Subimos a la terraza. Me presentan a una mujer con sombrero, elegante, de porte impecable: la madre de Stas, Olga Víktorivna. Junto a ella, un hombre con chaqueta beige que irradia calma y control: el padre de Stas, Borís Alexandrovich. Ni siquiera sospechan que, si las cosas con Stas hubieran sido diferentes, yo podría haber sido su nuera.
—Forman una pareja hermosa —sonríe Olga Víktorivna, mirándome de pies a cabeza—. Andriy, no me sorprende que hoy hayas llegado puntual por primera vez.
Siento que Andriy aprieta levemente mi mano, como diciéndome “no respondas”. La madre de Andriy se acerca y me abraza como si fuera su hija. Entramos al salón. La Baronesa decide añadir un toque final. Se escapa de mis brazos, salta sobre la mesa de fiesta, atraviesa platos de comida y se detiene junto al pastel con la inscripción: “¡Feliz cumpleaños, abuelo!”
—¡No! —grito, y Andriy atrapa a la Baronesa por la piel. El abuelo solo mueve la mano:
—No te preocupes, niña. Si encontramos pelo en la comida, sabremos de dónde viene.
Hago una mueca de disgusto. Andriy me entrega la gata y la sostengo firmemente. Entramos y, desde el pasillo, sale una pequeña bolita de pelo blanco con un lazo en el cuello. Un spitz ladra de alegría y gira alrededor de las piernas de Andriy.
—¿Y este quién es? —no puedo evitar sonreír.
—Es Bonia —explica el abuelo, orgulloso—. Mi guardián, mi compañero y el principal catador de albóndigas.
—Un defensor muy serio —dice Andriy levantando a Bonia en brazos. El perro es un poco más pequeño que la Baronesa—. Yo también me compraría uno así.
Bonia gruñe satisfecho, pero tan pronto como doy un paso adelante con la Baronesa, la paz se rompe. La gata se tensa, el pelo se eriza y sus ojos brillan. En un segundo, sisea como una serpiente.
—Oh no, Baronesa, cálmate.
Bonia decide mostrar su valentía. Se baja de los brazos de Andriy y, batiendo las pequeñas patas, corre hacia la Baronesa. La tensión dura exactamente tres segundos y comienza el caos. La Baronesa, siseando salvajemente, se escapa de mis brazos, salta a la silla más cercana, de ahí al armario y desde arriba observa con superioridad cómo Bonia ladra y gira abajo, sin alcanzar siquiera el taburete.

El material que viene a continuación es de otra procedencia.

(** Rounding of a positive integer to binary64, ties to even: keep the 53
    leading bits.  [None] is overflow (the rounded value would reach
    [2^1024]). *)
Definition round_mag (a : Z) : option Z :=
  let e := Z.log2 a - 52 in
  if e <=? 0 then Some a
  else
    let q := Z.shiftr a e in
    let r := Z.land a (Z.ones e) in
    let half := Z.shiftl 1 (e - 1) in
    let q' := if (r <? half) || ((r =? half) && Z.even q) then q else q + 1 in
    let v := Z.shiftl q' e in
    if v <? 2 ^ 1024 then Some v else None.

(** The Number value of a mathematical integer. *)
Definition to_double (z : Z) : number :=
  match z with
  | 0 => Finite 0
  | Zpos _ => match round_mag z with Some v => Finite v | None => PosInf end
  | Zneg _ => match round_mag (- z) with Some v => Finite (- v) | None => NegInf end
  end.

(** The same value by the Standard Library's specification of binary64
    rounding, to test [to_double] against. *)
Definition reference_double (z : Z) : number :=
  match binary_normalize 53 1024 z 0 false with
  | S754_zero _ => Finite 0
  | S754_infinity false => PosInf
  | S754_infinity true => NegInf
  | S754_nan => NaN
  | S754_finite s m e =>
      let mag := if 0 <=? e then Z.pos m * 2 ^ e else Z.pos m / 2 ^ (- e) in
      Finite (if s then - mag else mag)
  end.

(** [a - b] on numbers. *)
Definition sub (a b : number) : number :=
  match a, b with
  | NaN, _ | _, NaN => NaN
  | Finite x, Finite y => to_double (x - y)
  | PosInf, PosInf | NegInf, NegInf => NaN
  | PosInf, _ | _, NegInf => PosInf
  | NegInf, _ | _, PosInf => NegInf
  end.

(** [a === b] on numbers: NaN is not equal to itself. *)
Definition strict_eq (a b : number) : bool :=
  match a with
  | NaN => false
  | _ => bool_decide (a = b)
  end.

(** [a !== b]. *)
Definition strict_ne (a b : number) : bool := negb (strict_eq a b).

(** [v > 0], which is false of NaN. *)
Definition is_pos (v : number) : bool :=
  match v with
  | Finite z => 0 <? z
  | PosInf => true
  | _ => false
  end.
Lemma pointer_events_keep_generated_fields_example :
  length (Game.pieces (handle 20 Game.PointerUp (boardAt 83 (-16)))) = 2%nat.
Proof.
  apply (pointer_events_keep_generated_fields 20 Game.PointerUp (boardAt 83 (-16))
           1 (boardPiece 1 (Point.mk 83 (-16)) (Point.mk 80 (-20)) false)).
  reflexivity.
Defined.

(** ** Starting a game *)

(** [initGame] always leaves the game not completed, the timer stopped and
    the start time cleared, and keeps the dragged id.  When the promise of
    [generatePuzzle] resolves, the board holds as many pieces as the
    result, none of them locked, the piece at index [i] having id [i];
    when it is rejected or stays pending, the pieces stay as they were. *)
Theorem initGame_starts_afresh (TAB_SIZE_RATIO : R) (random : nat -> R)
    (getContext : nat -> nat -> bool) (toDataURL : nat -> nat -> string)
    (img : option (R * R)) (gridSize : Z)
    (maxContainerWidth maxContainerHeight : R)
    (scatterRandom : nat -> R) (s : Game.State) :
  let out := generatePuzzle TAB_SIZE_RATIO random getContext toDataURL img gridSize
                            maxContainerWidth maxContainerHeight in
  let s' := initGame scatterRandom out s in
  Game.completed s' = false /\ Game.timerActive s' = false
  /\ Game.startTime s' = None
  /\ Game.draggedPieceId s' = Game.draggedPieceId s
  /\ match out with
     | Resolved res =>
         length (Game.pieces s') = length (Result.pieces res)
         /\ forall i q, Game.pieces s' !! i = Some q ->
              PuzzlePiece.id q = i /\ PuzzlePiece.isLocked q = false
     | _ => Game.pieces s' = Game.pieces s
     end.
Proof.
  cbv zeta. unfold initGame.
  destruct (generatePuzzle _ _ _ _ _ _ _ _) as [res | |] eqn:Hgen;
    [| by split_and! ..].
  pose proof (generated_pieces_fresh _ _ _ _ _ _ _ _ _ Hgen) as Hfresh.
  assert (Hsome : exists p, In p (Result.pieces res)).
  { destruct img as [[imgW imgH] |]; [| done].
    by apply onload_resolved_nonempty in Hgen. }
  set (ps := scatter scatterRandom (Result.puzzleWidth res) (Result.puzzleHeight res)
                     (Result.pieces res)).
  assert (Hlen : length ps = length (Result.pieces res)) by apply length_imap.
  assert (Hlook : forall i q, ps !! i = Some q ->
                    PuzzlePiece.id q = i /\ PuzzlePiece.isLocked q = false).
  { intros i q. unfold ps, scatter. rewrite list_lookup_imap.
    destruct (Result.pieces res !! i) as [p |] eqn:Hp; [| done].
    cbn [fmap option_fmap option_map]. intros [= <-].
    cbn [PuzzlePiece.with_currentPos PuzzlePiece.id PuzzlePiece.isLocked].
    by apply Hfresh. }
  unfold checkCompletion. cbn [Game.pieces Game.setPieces]. fold ps.
  assert (Hopen : forallb PuzzlePiece.isLocked ps = false).
  { destruct ps as [| q qs] eqn:Hps.
    - destruct Hsome as [p Hp]. destruct (Result.pieces res); [destruct Hp | done].
    - destruct (Hlook 0%nat q eq_refl) as [_ Hq]. cbn [forallb]. by rewrite Hq. }
  rewrite Hopen, andb_false_r.
  cbn [Game.completed Game.timerActive Game.startTime Game.draggedPieceId
       Game.pieces Game.setPieces].
  by split_and!.
Qed.

(** * The random source of the shape assigner *)

Section RandomCalls.
Variable random : nat -> R.
Variables rows cols : nat.

(** One cell makes one call of [Math.random()] for its right edge unless
    it is in the last column, and one for its bottom edge unless it is in
    the last row. *)
Lemma assignCell_calls r c st st' :
  assignCell random rows cols r c st = Some st' ->
  randomCalls st'
  = randomCalls st
    + (if (Z.of_nat c <? Z.of_nat cols - 1)%Z then 1 else 0)
    + (if (Z.of_nat r <? Z.of_nat rows - 1)%Z then 1 else 0).
Proof.
  unfold assignCell. intros Hrun.
  destruct (setShape (shapes st) r c flatShape) as [g0 |]; [| done].
  cbn [mbind option_bind] in Hrun.
  match type of Hrun with
  | context [mbind _ ?m] => destruct m as [g1 |]; [| done]
  end.
  cbn [mbind option_bind] in Hrun.
  match type of Hrun with
  | context [mbind _ ?m] => destruct m as [g2 |]; [| done]
  end.
  cbn [mbind option_bind] in Hrun.
  destruct (Z.of_nat c <? Z.of_nat cols - 1)%Z.
  - destruct (updShape g2 r c _) as [g3 |]; [| done].
    cbn [mbind option_bind shapes randomCalls] in Hrun.
    destruct (Z.of_nat r <? Z.of_nat rows - 1)%Z.
    + destruct (updShape g3 r c _) as [g4 |]; [| done].
      cbn [mbind option_bind] in Hrun. injection Hrun as <-. cbn [randomCalls]. lia.
    + injection Hrun as <-. cbn [randomCalls]. lia.
  - cbn [mbind option_bind shapes randomCalls] in Hrun.
    destruct (Z.of_nat r <? Z.of_nat rows - 1)%Z.
    + destruct (updShape g2 r c _) as [g4 |]; [| done].
      cbn [mbind option_bind] in Hrun. injection Hrun as <-. cbn [randomCalls]. lia.
    + injection Hrun as <-. cbn [randomCalls]. lia.
Qed.

Lemma before_last (i n : nat) :
  (Z.of_nat i <? Z.of_nat n - 1)%Z = (i <? n - 1)%nat.
Proof.
  destruct (i <? n - 1)%nat eqn:E.
  - apply Nat.ltb_lt in E. apply Z.ltb_lt. lia.
  - apply Nat.ltb_ge in E. apply Z.ltb_ge. lia.
Qed.

Lemma assignRow_calls r st :
  r < rows -> shapesInv rows cols r 0 st ->
  exists st', assignRow random rows cols r st = Some st'
    /\ shapesInv rows cols (S r) 0 st'
    /\ randomCalls st'
       = randomCalls st + (cols - 1) + (if (r <? rows - 1)%nat then cols else 0).
Proof.
  intros Hr Hinv. unfold assignRow.
  destruct (forLoop_rule (assignCell random rows cols r)
              (fun c st' =>
                 shapesInv rows cols r c st'
                 /\ randomCalls st'
                    = randomCalls st + Nat.min c (cols - 1)
                      + (if (r <? rows - 1)%nat then c else 0))
              cols 0 st) as (st' & Hrun & Hend & Hcalls).
  { split; [done |]. destruct (r <? rows - 1)%nat; simpl; lia. }
  { intros c s [_ Hc] [Hs Hk].
    destruct (assignCell_inv random rows cols r c s Hr Hc Hs) as (s' & Hstep & Hs').
    exists s'. split; [done |]. split; [done |].
    rewrite (assignCell_calls r c s s' Hstep), Hk, !before_last.
    destruct (c <? cols - 1)%nat eqn:Ec; destruct (r <? rows - 1)%nat;
      (apply Nat.ltb_lt in Ec || apply Nat.ltb_ge in Ec); lia. }
  exists st'. split; [done |]. split.
  - destruct Hend as [Hg Hdone]. split; [done |].
    intros r' c' Hr' Hc' Hearlier. apply Hdone; [done | done |].
    unfold earlier in *. simpl. lia.
  - rewrite Hcalls. simpl. destruct (r <? rows - 1)%nat; lia.
Qed.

—¡Vaya recibimiento! —ríe el abuelo—. Mi Bonia conoce por primera vez a alguien que le teme a su feroz ladrido.
—No le teme, planea atacar —susurro mientras intento bajarla del armario.
Pero la gata tiene otros planes. Me rasguña la manga y sigue siseando. Andriy se acerca.

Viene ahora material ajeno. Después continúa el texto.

(* ===== verification/Prelude.v ===== *)
(** * Intelligence Network: a verification development

    The Intelligence Network is a peer-to-peer node that shares compute for AI jobs: peers find
    each other through a Kademlia DHT over QUIC, exchange signed statements, run bounded jobs,
    store artifacts by content, and train models together under Byzantine-robust rules.  This
    library models the Rust crates below src/crates as Rocq definitions, one file per component,
    and proves what makes each of them correct.

    ** The parts and their files

    - Foundations.  [Prelude]: machine integers with their saturation, [result] with the notations
      [let?] and [;?], lists, counting, the tactics [breflect], [inv_ok] and [dmatch].  [OrdMap]:
      [Ord], stable sorting, deduplication, [BTreeMap].  [Tasks]: the async functions of a crate as
      tasks, their sections interleaved by a pool, with the rule [pool_steps_safe] that carries an
      invariant and a guarantee from sections to all interleavings.  [SocketAddr] and [NetAddr]:
      the address parser, address classes and address text of the standard library.  [Float32]:
      single-precision floats and decimal text.
    - protocol.  [Types]: every type of types.rs.  [Validation]: every routine of validation.rs,
      check by check; [ValidationFacts]: what a validated message guarantees.  [Codec]: the frames
      of codec.rs over a serializer given by the class [Postcard].
    - network.  [Dht] and [DhtFacts]: routing table and record store (dht.rs).  lib.rs is split:
      [Network] (configuration, address policy, signed statements, the records of the shared
      state), [Peers] (one function per critical section: learning peers, installing and displacing
      connections, relay budgets, admission of requests, slots for requests in flight), [Transport]
      (handlers, DHT requests, lookups, publication, as tasks), [Connections] (handshake, read and
      write loops, dialing, sending with its relays, maintenance, the initial state and the entry
      points).  [NetworkFacts] states the invariant and proves it of every section, [NetworkPool] of
      every task and of every interleaving.  [NetworkLookups], [NetworkProtocol] and
      [NetworkSessions] hold the functional theorems; [NetworkExamples] and [NetworkWitnesses] run
      the tasks on concrete input and follow the code where it misses its intention.
    - intelligence.  [Trust] (trust.rs), [Security] and [SecurityFacts] (security.rs), [Aggregation],
      [Planner] and [PlannerFacts] (training_fabric.rs), [TrainingPlan] (training.rs), [Compute] and
      [ComputeFacts] (compute.rs), [Facade] (lib.rs).
    - storage.  [FileSystem]: files, directories, calls, faults and crashes.  [Storage]: every
      operation of LocalStore as a program of calls.  [StorageFacts], [StorageRuns] and
      [StorageExamples]: its theorems.
    - runtime.  [Runtime] and [RuntimeFacts]: admission, permits, cancellation and deadlines of jobs
      as a transition system; built-in executors, bounded reading, sandbox command lines.
    - node, lib.rs.  [NodeConfig] and [NodeConfigFacts]: the configuration, from defaults, file and
      environment to what the network gets.  [NodeState]: the shared state of the node and the
      sections its tasks are made of.  [NodeJobs]: the job history, remote and local execution,
      submission, results.  [NodeArtifacts]: transfers of artifacts and the dispatch of messages.
      [NodeRuntime] connects the node's view of an execution with [Runtime].  [TaskLogic] has the
      rules for pools of such tasks (what a section relates, effects paid for by credits, tasks
      embedded in a larger state); [NodeFacts] and [NodePool] prove them of every task for jobs and
      artifacts; [NodeExamples] has runs.
    - node, the whole.  [WholeNode]: the event loop and the dispatch of messages over all tasks of the
      node, those of both kinds of training included, which share its files and its security state,
      and the theorems about the jobs of a node over every interleaving; [WholeExamples] has runs.
      [V3Aside] proves that distributed training leaves jobs and artifacts alone.
    - node, distributed_training.rs.  [V3Model]: the context of a job and what a node computes from
      it.  [V3Tasks]: the tasks of worker, aggregator and candidate.  [V3Coordinator]: the
      coordinator, the start, the restart and the life of a job.  [TraceLogic] has the
      rules for a task along its trace and for its end; [V3Facts], [V3Monotone], [V3Elections],
      [V3Aggregates] and [V3Deadlines] apply them; [V3Examples] has runs of a sample job.

    - node, frontier_training.rs.  [V4Model]: what a node keeps for planned jobs, its files and hashes.
      [V4Control]: plans, proposals, replicated records and shard migration.  [V4Integrated]: graphs,
      states, probes and votes of integrated jobs.  [V4Data]: tensors, replicas, optimizer states,
      pipeline stages and the backends they run on.  [V4Node]: collectives, robust aggregation, the
      dispatch of messages, capability challenges (the V5 messages of lib.rs), reading the files back and
      resuming jobs.  [V4Reconfigure]:
      probes of the members, elections, and the next graph when a worker fails or joins.  [V4Driver]:
      the driver of a job, from the activation of a graph through its windows to the result, and the
      participant that stands in for a coordinator.  [V4Plans]: the commands of an operator that make,
      replace and activate plans, and seed, move and replicate state.  [V4Commands]: the reference runs
      and the start of an integrated job.  [V4Facts] and [V4Pool] prove the rules of [TaskLogic] of
      every handler, of the driver, of the participant and of the commands; [V4Votes] and [V4Recovery]
      what follows for votes, restarts, the shards kept and collective sums;
      [V4DriverFacts] and [V4Graphs] what a driver knows when it goes on, [V4Operator] what a command
      does; [V4Examples] has runs of sample jobs, a whole run of a driver and the activation of a plan
      among them.

    A struct [S] with field [f] is a record [S] with projection [S_f]; the method [m] of [S] is
    [S_m] when the name [m] alone would be ambiguous; a variant [E::V] is the constructor [E_V].
    Unsigned integers are [N], signed ones [Z], with their widths written out where the source
    saturates, wraps or truncates.  Errors are values of [result].

    ** What is proved

    - Round trips: frames ([Codec.encode_decode_roundtrip], [NetworkSessions.stream_read_back]),
      artifacts and state files of the store ([StorageRuns]).
    - Authenticity and bounds of a node under every interleaving of its tasks, every message and
      every fault of a stream ([NetworkPool]): what it knows about other peers is signed by them, also
      over restarts on the files it has saved itself (records and rotations are not verified again
      when they are loaded), its tables stay within their limits, sequences never roll back, and what it saves, passes on
      and dials is checked.  The DHT adds that queries return the nearest contacts, that lookups are
      sound and never lose ground, and that the admission of requests is exactly a rate limit and a
      replay window.
    - Robustness of learning: admission of training updates does not depend on the order of
      arrival, equivocation is proved before it is punished, aggregates stay within the range of
      the honest updates, endorsement farms are worthless.
    - Planning: every plan passes the validation of the protocol; compute kernels are exact and the
      registry of backends is never clogged.
    - Storage: under any faults and crashes every artifact hashes to its name and a state file is
      old or new; the quota is never exceeded.
    - Jobs: limits are kept, and nothing but the outside world (a process, the consumer of its output,
      the holder of an admission) keeps a job from its end, after which its permits are back.
    - The node, under every interleaving ([WholeNode]): a job identifier runs at most once per stay in
      the history, a restart does not forget a finished job, executions follow the node's policy, what
      a submission returns is for its job and a success has the hash of its output.  A configuration that exposes a process to others
      sandboxes it, and the network accepts exactly the prepared configurations it should.
    - Distributed training: terms and checkpoints of published states never go back, a coordinator
      of a later term has a majority of votes, an aggregate is the median of the updates of its
      contributors, the starts of a job are accepted by its workers, and a job ends once its timers run
      out if its connections take what it sends.
    - Planned jobs: as long as it does not stand for election itself, a node does not grant its vote to
      two candidates of a term, and knows its last vote in each job after a restart; every shard, optimizer
      state and stage it holds passes its check after every interleaving of messages, drivers,
      participants, commands and reads of the disk; collective sums are exact.  A driver runs a graph
      only when every worker has answered that it has the graph and the plan and every holder that it
      has installed its parts, a checkpoint is committed only when its holders have answered to hold it,
      and an election is won only with a majority of votes; the next graph of a job leaves out what has
      failed, keeps every shard and stage on a live worker, and is accepted by the workers that still
      hold the old one unless their own record of signed claims refuses it.  A plan is replaced only when everyone it concerns has
      accepted the proposal and every shard that changes hands has arrived; a job is started only on
      workers that could be reached, with a start that its coordinator accepts ([V4Operator]).
    - Where the code does not do what it means to, a run shows it ([NetworkWitnesses], [NodeExamples],
      [V3Examples], [V4Examples]).

    ** Bounds, fuel and idealisations

    Recursion is structural, or by fuel that is shown or chosen to be enough: the walk over the
    store has depth three because its directories are nested no deeper; decimal and hexadecimal
    text have the digits of their width; [chunks_of] and the group and eviction loops have the
    length of their input; a lookup has the eight rounds of the source, polling loops their counts.
    The loops of a training job that wait for events take fuel and stop when it is used up; the
    theorems hold for every fuel, and [V3Deadlines.training_jobs_end] says how much is enough.  The
    fuel of a driver is the number of messages a loop looks at and of turns it takes; what is said of
    a driver or a command is said of its runs that come to a result, and [V4Examples.dx_job_ends] and
    [V4Examples.ax_prepared_result] are some.  An
    arithmetic panic ends a task ([Profile] says whether overflow is checked).  The vote requests of
    an election are sent one after the other, not by tasks of their own.
    A section of a task reads one value of the clock; [timeout] drops a task at any suspension
    point.  A send of the node is held up as long as its surroundings say that the queue of the
    connection is full.  The streams and channels of a connection are the messages that will arrive on them; the
    one-shot channel of a request is identified by its id; a writer is not stopped when its
    connection ends, so it may still write.  The iteration order of a hash map is that of
    [map_to_list], or given by the surroundings ([shuffle]); no theorem depends on it.  BLAKE3, Ed25519, postcard and serde_json are classes
    with the laws the code relies on, each with an instance that satisfies them.

    ** What is not modelled

    The QUIC endpoint with its TLS configuration, and its shutdown; CUDA driver calls and the
    probing of host memory; the start, the limits and the end of a sandboxed process; argument
    parsing and printing of the command line; log output.  They are calls of other crates or of the
    operating system, and enter as parameters or actions where results depend on them.

    Of the node crate, the admin interface with its JSON, the status reports, the advertisements in
    the DHT and the reference evaluation; the emulator. *)

From Stdlib Require Import String ZArith NArith Lia.
From stdpp Require Import base tactics sets strings numbers list.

—Déjala allí, yo la bajo. A este ritmo no te quedará espacio libre sin marcas de batalla.
La tensión disminuye lentamente. Bonia se distrae con un trozo de salchicha, la Baronesa baja del armario y parece que la paz se restablece, al menos por un momento. Nos sentamos a la mesa, que rebosa de platos variados. Todos hablan en voz alta, se interrumpen unos a otros, Bonia mendiga comida bajo la mesa y la Baronesa nos observa desde el alféizar, como un inspector felino. Empiezo a relajarme.
—¡Por la salud del viejo! —exclama el abuelo—. ¡Y por demostrar que ochenta no es edad, sino motivo de orgullo!
Todos bebemos, reímos, y justo en ese instante se abren las puertas del salón. Entra Stas, impecable con camisa blanca planchada, la cabeza en alto, como si estuviera en la alfombra roja. A su lado camina Tonya.